Because in today's really complex environments, organizations have data scattered across multiple data islands.
We're still on the prim. We still have data in data centers. But now, in many cases,
we have company data on employee-owned devices like phones and tablets and laptops,
and not to mention cloud deployments in one or more commercial clouds. And that doesn't even
begin to talk about all the SaaS applications that we all have now. How does a security platform help? Can you tie into all that? Do you have a complete view
of my organization? Yeah. So the way that we tackle it, and we're a big believer that you
have to see the full attack surface. You cannot just focus on your Windows machine or Linux machine. You need to have one
point, one place that has the bird's eye view that see all of them and can correlate all the data
that's happening in all of them in real time. So today we know how to basically protect and
collect data all the way from Windows, you know, all the way from XP, like all the way
back, all the way to the Windows servers, Linux, different types of Linux, all the way, you know,
to your iPhone or to your Android, very important to your cloud container, cloud server or cloud
workforce. So basically any processing power that the company has
that can process data for them or store data for them,
we know how to monitor in real time.
So it's going to be some combination of your platform
plus other kinds of point products.
And then we have to deploy them, maintain them,
and monitor the telemetry coming
off of them. I think the only way we can manage all that complexity is through some sort of
automation in the form of SOAR or some other general purpose DevSecOps tools. How does
the platform plug into all that so that you don't miss anything?
We're trying to basically detect
and to do the heavy lifting
as much as possible.
Because at the end of the day,
it's not just about which data
that you are tapping into.
It's what you're doing with this data.
And can you make decision in real time,
basically transform data
into actionable intelligence
that you can act upon?
So I think that it's not just about correlating the data.
It is about the ability to make smart decisions in real time in order to protect our organization.
Because today, hackers moved, if in the past it was between, you know, 100 days of attack
and then it's become 60 days and then it become 30 days.
I think that in 2020, we saw that hacker shrink the time to attack and specifically when it's come to ransomware attack to between two to five days.
So they acting very rapidly.
And if you don't have this ability to really analyze in real time and make decisions and respond in real time, the
time to respond will be just endless.
Bihor, does the size of an organization impact the kinds of customers that can use a security
platform?
In other words, is a security platform better suited for, say, a small to medium-sized organization
who don't have a lot of staff or money?

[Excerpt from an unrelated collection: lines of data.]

Lemma split_params name filename :
  short (params_text name filename) → all_of form_char name = true → all_of form_char filename = true →
  split (params_text name filename) ";"
  = ("name=" +:+ quoted name) :: (if decide (filename = "") then [] else ["filename=" +:+ quoted filename]).
Proof.
  intros Hs Hn Hf. rewrite split_stripped_fields by done. unfold stripped_fields, params_text.
  assert (Hname : all_of (λ c, negb (bool_decide (c = ";"%char))) ("name=" +:+ quoted name) = true).
  { rewrite all_of_app. rewrite form_chars_free by auto. done. }
  destruct (decide (filename = "")) as [->|Hfn].
  - rewrite string_app_nil_r. rewrite fields_last by done. cbn [fmap list_fmap].
    rewrite strip_quoted by done. by rewrite filter_cons_True by discriminate.
  - replace ("name=" +:+ quoted name +:+ "; filename=" +:+ quoted filename)
      with (("name=" +:+ quoted name) +:+ String ";" (" filename=" +:+ quoted filename))
      by (by rewrite string_app_assoc).
    rewrite fields_delimiter by done. rewrite fields_last.
    2: { rewrite all_of_app. rewrite form_chars_free by auto. done. }
    cbn [fmap list_fmap]. rewrite strip_quoted by done.
    change (" filename=" +:+ quoted filename) with (" " +:+ "filename=" +:+ quoted filename).
    rewrite strip_blanks, strip_quoted by done. rewrite !filter_cons_True by discriminate. done.
Qed.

Or as opposed to like Fortune 500 companies that have relatively infinite resources?
Does it matter what size you are?
Yeah, I think that it used to matter in the past.
But today, the cybersecurity phenomena, it's become just so massive.
And everybody becomes a target.
So in the past, it was like big banks that needed to protect themselves.
But today, think about it, schools that are getting hit by ransomware or hospitals that are getting hit by ransomware.
And then, you know, it's a life and death situation in many cases.
So it's become, after 10 years, the cybersecurity phenomena become a problem of everybody, not just a small organization.
It's really the just a small organization. It's really
the full spectrum of organization. So it's not just about the small organization, it's about the
big organization as well. Needless to say that the big organization usually have a better funding,
better kind of, they can hire more people, but usually the footprint that they need to protect
is just bigger and the problem that they need to protect is just bigger.
And the problem that they need to deal with is just bigger.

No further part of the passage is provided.